▶ _ABOUT THIS TASK_:
From the records below, extract only the lines running from the line with "match last steps_t with" to the line with "(** What ends", both lines included, reproducing them exactly.

Stored data entries:
....

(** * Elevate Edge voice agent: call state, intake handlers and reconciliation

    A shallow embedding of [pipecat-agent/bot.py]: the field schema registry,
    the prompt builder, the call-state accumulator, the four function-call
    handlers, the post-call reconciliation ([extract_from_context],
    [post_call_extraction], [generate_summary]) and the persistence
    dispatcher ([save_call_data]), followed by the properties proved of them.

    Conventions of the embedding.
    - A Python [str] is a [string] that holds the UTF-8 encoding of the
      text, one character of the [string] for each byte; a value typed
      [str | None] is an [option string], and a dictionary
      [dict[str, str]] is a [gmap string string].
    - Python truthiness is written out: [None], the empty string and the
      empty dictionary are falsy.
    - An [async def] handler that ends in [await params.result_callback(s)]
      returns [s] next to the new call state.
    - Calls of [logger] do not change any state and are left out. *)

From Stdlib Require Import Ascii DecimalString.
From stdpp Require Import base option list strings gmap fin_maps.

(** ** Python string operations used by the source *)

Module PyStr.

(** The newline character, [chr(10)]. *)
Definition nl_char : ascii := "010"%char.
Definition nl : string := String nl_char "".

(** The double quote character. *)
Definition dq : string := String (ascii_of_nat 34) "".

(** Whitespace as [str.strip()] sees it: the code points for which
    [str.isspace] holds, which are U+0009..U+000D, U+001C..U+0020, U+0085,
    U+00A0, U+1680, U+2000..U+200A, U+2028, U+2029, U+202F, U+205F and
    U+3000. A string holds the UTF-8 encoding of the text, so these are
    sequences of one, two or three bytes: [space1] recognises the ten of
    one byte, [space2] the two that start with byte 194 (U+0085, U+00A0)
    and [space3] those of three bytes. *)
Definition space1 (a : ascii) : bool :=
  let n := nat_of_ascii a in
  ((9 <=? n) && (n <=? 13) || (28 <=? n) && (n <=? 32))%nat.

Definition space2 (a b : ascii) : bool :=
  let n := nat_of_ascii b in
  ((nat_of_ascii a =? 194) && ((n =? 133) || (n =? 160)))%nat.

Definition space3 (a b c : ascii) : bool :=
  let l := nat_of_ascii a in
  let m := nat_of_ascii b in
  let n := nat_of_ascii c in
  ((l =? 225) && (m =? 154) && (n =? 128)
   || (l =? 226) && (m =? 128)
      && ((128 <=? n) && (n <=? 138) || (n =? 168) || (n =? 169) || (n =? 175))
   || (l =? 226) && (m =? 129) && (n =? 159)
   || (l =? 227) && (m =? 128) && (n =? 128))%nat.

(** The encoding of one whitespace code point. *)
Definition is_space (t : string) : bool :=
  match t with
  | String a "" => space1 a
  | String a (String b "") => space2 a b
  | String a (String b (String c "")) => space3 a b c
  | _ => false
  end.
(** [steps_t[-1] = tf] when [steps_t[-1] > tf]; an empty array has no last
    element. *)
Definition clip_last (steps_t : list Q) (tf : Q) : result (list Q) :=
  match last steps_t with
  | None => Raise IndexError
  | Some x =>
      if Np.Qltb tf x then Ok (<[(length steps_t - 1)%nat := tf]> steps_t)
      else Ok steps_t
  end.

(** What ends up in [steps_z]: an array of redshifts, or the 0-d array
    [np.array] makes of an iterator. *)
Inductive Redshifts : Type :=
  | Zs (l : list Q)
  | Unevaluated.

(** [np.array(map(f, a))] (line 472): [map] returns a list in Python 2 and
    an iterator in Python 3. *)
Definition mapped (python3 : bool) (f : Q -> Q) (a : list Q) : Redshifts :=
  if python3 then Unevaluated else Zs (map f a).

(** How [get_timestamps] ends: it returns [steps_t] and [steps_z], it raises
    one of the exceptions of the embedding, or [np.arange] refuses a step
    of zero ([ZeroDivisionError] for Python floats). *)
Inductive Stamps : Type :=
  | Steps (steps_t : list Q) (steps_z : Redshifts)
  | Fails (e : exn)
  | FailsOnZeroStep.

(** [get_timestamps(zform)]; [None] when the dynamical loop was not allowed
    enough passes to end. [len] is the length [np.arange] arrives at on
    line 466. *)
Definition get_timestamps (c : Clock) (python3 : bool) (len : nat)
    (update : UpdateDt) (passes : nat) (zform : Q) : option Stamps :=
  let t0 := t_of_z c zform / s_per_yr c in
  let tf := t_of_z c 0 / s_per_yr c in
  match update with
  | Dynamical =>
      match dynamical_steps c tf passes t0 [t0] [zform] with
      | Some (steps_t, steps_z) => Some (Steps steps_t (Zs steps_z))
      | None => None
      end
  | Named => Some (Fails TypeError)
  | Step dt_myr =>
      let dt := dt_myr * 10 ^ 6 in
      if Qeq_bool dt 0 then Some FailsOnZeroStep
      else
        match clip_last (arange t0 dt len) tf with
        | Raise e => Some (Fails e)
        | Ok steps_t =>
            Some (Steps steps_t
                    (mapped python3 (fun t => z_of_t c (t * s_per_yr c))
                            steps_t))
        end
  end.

....

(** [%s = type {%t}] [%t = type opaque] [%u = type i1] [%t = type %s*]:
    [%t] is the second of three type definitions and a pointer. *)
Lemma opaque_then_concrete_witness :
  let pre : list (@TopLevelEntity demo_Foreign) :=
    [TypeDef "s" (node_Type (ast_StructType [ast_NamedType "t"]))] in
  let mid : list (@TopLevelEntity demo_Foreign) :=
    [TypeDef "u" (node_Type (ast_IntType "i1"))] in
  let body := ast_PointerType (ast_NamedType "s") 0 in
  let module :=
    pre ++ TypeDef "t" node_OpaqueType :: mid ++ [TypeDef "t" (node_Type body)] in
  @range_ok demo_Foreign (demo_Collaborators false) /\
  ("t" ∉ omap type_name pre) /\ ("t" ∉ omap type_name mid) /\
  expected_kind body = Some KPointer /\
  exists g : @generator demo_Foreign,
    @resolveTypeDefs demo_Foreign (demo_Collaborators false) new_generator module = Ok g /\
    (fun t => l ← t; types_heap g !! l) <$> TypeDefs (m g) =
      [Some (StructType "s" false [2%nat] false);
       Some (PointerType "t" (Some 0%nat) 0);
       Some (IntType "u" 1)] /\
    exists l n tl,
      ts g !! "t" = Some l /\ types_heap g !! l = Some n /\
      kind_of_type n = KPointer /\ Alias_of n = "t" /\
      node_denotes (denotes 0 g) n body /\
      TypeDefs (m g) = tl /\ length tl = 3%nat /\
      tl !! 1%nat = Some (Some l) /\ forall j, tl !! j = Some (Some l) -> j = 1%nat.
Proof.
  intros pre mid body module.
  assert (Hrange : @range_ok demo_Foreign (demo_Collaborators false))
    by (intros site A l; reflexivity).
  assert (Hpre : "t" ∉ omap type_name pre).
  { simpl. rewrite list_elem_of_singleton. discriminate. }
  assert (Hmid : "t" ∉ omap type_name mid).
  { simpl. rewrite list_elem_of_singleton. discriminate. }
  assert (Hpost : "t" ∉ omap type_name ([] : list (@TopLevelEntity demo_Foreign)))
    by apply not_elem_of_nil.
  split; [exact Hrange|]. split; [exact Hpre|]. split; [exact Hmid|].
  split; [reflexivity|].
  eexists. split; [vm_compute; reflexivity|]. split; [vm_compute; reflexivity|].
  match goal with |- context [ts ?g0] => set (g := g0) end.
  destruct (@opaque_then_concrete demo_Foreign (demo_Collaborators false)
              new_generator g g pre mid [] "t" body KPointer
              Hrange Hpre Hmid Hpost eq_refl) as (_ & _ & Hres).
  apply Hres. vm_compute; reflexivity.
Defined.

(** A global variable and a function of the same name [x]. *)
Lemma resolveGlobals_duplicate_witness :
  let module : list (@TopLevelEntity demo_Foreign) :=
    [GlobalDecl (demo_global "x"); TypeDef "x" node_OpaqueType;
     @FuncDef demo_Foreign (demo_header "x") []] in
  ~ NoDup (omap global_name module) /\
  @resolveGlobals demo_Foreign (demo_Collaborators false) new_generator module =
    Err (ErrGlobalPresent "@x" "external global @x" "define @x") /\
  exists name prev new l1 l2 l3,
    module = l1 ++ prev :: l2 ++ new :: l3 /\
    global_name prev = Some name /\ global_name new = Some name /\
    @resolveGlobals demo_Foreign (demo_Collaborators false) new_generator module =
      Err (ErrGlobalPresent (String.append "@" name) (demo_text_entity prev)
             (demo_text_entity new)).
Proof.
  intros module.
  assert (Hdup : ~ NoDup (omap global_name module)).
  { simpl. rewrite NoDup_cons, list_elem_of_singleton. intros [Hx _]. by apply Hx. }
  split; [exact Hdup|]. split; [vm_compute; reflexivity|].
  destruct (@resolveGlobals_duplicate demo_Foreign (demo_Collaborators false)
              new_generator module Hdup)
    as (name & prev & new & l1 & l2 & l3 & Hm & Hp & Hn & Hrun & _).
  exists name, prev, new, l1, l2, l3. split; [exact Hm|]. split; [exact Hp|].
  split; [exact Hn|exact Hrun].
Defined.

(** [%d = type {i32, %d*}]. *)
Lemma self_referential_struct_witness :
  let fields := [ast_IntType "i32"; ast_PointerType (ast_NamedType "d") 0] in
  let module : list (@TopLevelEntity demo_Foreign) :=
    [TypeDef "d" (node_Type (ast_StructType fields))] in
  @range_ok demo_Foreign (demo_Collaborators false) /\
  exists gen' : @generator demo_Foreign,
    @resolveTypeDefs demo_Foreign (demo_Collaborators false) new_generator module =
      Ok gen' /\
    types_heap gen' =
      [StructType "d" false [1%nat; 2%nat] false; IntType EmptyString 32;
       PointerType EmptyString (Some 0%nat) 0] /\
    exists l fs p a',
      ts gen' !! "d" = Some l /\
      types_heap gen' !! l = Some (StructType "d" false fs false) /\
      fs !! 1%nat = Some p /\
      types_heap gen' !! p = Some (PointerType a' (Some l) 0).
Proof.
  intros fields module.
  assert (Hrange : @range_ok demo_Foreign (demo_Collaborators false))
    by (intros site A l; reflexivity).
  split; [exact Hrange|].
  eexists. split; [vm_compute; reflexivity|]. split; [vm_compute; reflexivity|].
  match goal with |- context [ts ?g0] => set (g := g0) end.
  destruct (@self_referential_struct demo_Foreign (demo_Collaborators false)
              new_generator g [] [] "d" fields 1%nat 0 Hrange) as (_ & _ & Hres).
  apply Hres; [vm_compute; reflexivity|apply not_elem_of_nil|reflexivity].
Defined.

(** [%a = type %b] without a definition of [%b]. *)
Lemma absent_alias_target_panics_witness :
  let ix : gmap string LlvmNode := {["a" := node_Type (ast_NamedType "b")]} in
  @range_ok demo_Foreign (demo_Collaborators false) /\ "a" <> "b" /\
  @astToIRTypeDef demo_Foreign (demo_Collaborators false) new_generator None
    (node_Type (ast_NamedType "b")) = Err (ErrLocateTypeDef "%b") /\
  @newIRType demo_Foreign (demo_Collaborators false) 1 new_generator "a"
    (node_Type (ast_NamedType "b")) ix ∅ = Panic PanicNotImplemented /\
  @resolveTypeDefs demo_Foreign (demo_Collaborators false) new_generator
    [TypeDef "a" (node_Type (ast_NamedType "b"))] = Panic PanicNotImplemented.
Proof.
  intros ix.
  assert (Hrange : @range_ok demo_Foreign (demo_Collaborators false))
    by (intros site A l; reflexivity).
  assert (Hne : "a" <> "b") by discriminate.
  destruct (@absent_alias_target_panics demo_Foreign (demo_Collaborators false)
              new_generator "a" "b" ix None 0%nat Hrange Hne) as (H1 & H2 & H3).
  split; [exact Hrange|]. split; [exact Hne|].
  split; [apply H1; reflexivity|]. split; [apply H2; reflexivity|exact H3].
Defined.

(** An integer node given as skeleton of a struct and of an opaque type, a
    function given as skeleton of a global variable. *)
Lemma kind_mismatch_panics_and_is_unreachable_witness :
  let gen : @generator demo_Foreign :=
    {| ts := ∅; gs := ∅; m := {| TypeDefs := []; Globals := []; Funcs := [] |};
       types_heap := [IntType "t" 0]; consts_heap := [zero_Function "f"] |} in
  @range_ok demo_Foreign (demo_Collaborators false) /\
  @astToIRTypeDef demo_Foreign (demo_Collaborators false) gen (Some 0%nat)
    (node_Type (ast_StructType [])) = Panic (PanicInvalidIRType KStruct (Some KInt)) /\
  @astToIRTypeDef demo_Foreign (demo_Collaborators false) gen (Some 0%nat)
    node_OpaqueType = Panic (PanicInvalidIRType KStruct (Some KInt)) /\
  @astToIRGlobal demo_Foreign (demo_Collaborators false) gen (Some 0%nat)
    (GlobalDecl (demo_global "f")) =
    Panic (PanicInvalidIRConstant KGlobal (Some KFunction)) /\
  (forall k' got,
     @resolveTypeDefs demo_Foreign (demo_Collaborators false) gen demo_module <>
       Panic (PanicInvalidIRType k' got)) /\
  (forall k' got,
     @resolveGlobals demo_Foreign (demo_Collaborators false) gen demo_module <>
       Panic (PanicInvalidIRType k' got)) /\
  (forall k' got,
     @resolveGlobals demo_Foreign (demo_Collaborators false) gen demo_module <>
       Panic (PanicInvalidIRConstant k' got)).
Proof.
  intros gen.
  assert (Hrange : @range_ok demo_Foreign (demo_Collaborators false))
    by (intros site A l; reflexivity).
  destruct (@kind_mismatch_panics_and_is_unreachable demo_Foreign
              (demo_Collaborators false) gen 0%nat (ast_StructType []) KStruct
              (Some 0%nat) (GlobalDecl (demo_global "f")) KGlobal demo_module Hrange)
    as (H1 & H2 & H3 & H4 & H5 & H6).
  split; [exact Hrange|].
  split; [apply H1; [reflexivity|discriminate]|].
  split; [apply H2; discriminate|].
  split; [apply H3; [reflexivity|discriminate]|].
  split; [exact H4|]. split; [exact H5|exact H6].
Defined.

....

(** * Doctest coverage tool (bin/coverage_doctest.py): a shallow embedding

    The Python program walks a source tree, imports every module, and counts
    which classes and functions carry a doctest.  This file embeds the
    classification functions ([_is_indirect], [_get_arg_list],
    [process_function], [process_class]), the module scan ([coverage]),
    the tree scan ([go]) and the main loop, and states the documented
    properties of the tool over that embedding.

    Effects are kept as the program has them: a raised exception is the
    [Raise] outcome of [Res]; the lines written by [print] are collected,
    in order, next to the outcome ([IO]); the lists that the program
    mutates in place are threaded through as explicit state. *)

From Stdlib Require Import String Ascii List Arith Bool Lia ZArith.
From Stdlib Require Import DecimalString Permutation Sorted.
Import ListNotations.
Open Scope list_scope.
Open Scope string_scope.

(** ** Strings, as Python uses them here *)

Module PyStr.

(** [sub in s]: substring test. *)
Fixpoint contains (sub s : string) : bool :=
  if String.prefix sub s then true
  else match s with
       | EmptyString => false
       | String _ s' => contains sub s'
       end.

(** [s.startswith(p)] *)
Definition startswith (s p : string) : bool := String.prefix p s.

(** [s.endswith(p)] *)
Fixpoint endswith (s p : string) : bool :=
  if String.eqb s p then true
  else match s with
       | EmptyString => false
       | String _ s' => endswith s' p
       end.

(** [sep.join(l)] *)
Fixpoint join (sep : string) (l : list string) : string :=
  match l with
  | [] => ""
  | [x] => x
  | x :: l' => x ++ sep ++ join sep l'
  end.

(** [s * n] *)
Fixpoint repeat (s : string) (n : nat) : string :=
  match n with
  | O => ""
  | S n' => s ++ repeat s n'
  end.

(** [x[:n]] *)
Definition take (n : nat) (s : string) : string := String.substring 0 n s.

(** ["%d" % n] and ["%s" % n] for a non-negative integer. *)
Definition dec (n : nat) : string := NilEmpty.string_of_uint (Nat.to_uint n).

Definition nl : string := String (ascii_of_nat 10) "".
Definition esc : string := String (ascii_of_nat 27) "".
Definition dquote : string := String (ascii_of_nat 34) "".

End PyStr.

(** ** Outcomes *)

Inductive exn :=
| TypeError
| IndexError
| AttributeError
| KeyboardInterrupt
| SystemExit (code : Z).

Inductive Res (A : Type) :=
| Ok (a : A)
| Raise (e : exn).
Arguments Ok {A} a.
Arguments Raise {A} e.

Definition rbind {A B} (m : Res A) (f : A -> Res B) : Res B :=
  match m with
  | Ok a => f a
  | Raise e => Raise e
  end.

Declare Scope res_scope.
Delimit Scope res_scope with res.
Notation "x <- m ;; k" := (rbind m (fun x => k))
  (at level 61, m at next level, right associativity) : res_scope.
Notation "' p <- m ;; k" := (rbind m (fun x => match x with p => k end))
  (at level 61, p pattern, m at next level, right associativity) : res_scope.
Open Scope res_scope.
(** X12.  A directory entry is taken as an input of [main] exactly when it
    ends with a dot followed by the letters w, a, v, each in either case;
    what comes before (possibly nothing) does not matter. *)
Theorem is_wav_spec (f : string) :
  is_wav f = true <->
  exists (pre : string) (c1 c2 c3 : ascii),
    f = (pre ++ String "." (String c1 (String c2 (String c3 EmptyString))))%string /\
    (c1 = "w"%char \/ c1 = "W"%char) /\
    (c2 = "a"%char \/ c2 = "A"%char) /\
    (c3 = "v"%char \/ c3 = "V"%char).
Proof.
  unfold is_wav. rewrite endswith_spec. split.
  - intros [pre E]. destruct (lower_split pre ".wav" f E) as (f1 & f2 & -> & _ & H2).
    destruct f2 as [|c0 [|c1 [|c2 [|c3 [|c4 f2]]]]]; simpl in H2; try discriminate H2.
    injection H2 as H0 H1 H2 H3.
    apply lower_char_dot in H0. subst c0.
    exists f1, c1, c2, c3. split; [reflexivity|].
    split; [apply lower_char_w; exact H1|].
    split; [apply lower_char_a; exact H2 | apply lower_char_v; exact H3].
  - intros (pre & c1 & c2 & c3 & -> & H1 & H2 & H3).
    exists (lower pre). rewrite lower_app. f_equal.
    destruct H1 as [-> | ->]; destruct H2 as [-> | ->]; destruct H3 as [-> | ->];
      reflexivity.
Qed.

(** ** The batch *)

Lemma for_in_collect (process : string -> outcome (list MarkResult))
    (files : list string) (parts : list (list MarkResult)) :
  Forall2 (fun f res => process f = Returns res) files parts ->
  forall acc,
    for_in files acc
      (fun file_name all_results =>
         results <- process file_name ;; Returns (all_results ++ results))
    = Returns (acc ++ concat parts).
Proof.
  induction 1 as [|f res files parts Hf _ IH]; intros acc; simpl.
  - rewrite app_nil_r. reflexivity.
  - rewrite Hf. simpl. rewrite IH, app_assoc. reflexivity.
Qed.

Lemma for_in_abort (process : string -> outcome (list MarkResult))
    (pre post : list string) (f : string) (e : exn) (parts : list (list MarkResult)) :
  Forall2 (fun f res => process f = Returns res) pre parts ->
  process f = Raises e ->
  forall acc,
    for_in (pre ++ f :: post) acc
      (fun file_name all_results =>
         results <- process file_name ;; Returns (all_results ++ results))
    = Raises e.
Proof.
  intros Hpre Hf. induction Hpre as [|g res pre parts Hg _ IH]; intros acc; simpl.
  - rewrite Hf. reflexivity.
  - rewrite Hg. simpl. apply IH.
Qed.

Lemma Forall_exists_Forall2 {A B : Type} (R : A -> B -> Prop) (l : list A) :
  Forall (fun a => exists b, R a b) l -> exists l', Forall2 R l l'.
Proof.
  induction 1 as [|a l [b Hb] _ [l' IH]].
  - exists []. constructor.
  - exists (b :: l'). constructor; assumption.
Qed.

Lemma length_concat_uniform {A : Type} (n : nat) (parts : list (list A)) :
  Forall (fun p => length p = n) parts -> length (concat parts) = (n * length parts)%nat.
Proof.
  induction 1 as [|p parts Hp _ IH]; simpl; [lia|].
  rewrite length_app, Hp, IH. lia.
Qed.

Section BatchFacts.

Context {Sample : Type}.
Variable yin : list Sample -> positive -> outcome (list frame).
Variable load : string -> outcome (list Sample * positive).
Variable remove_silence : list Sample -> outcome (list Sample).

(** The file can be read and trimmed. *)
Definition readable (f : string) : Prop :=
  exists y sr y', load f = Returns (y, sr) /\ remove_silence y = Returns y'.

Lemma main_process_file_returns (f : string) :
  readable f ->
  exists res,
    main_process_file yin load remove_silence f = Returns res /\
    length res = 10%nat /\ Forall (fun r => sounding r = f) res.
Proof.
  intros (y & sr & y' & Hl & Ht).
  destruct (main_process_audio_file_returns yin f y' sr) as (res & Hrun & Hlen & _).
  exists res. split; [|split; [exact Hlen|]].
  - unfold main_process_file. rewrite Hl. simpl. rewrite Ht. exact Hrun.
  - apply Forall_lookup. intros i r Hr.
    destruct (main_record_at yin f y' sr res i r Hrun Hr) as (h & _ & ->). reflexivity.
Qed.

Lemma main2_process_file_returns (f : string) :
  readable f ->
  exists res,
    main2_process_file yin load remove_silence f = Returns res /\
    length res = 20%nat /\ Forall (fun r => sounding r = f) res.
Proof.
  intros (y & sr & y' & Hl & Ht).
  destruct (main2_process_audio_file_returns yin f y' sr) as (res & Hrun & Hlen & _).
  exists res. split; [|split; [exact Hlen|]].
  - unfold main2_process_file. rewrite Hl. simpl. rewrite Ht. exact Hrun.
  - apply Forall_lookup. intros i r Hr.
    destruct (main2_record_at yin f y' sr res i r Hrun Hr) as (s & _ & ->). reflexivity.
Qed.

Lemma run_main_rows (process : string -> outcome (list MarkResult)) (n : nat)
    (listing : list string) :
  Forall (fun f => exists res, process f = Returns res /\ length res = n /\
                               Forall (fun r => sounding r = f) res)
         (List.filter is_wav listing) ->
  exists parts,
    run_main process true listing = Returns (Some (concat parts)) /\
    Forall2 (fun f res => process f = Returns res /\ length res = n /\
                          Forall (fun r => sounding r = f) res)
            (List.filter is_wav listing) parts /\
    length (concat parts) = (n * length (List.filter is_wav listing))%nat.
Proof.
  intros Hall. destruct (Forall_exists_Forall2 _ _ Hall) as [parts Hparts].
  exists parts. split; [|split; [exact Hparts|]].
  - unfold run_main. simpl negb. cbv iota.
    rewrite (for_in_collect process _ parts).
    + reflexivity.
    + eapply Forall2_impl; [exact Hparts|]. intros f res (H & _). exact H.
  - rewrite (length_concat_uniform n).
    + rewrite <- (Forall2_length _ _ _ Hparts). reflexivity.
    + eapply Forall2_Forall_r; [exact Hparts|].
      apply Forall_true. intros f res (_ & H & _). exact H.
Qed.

....

▶ _PROBLEM SOLUTION_:
  match last steps_t with
  | None => Raise IndexError
  | Some x =>
      if Np.Qltb tf x then Ok (<[(length steps_t - 1)%nat := tf]> steps_t)
      else Ok steps_t
  end.

(** What ends up in [steps_z]: an array of redshifts, or the 0-d array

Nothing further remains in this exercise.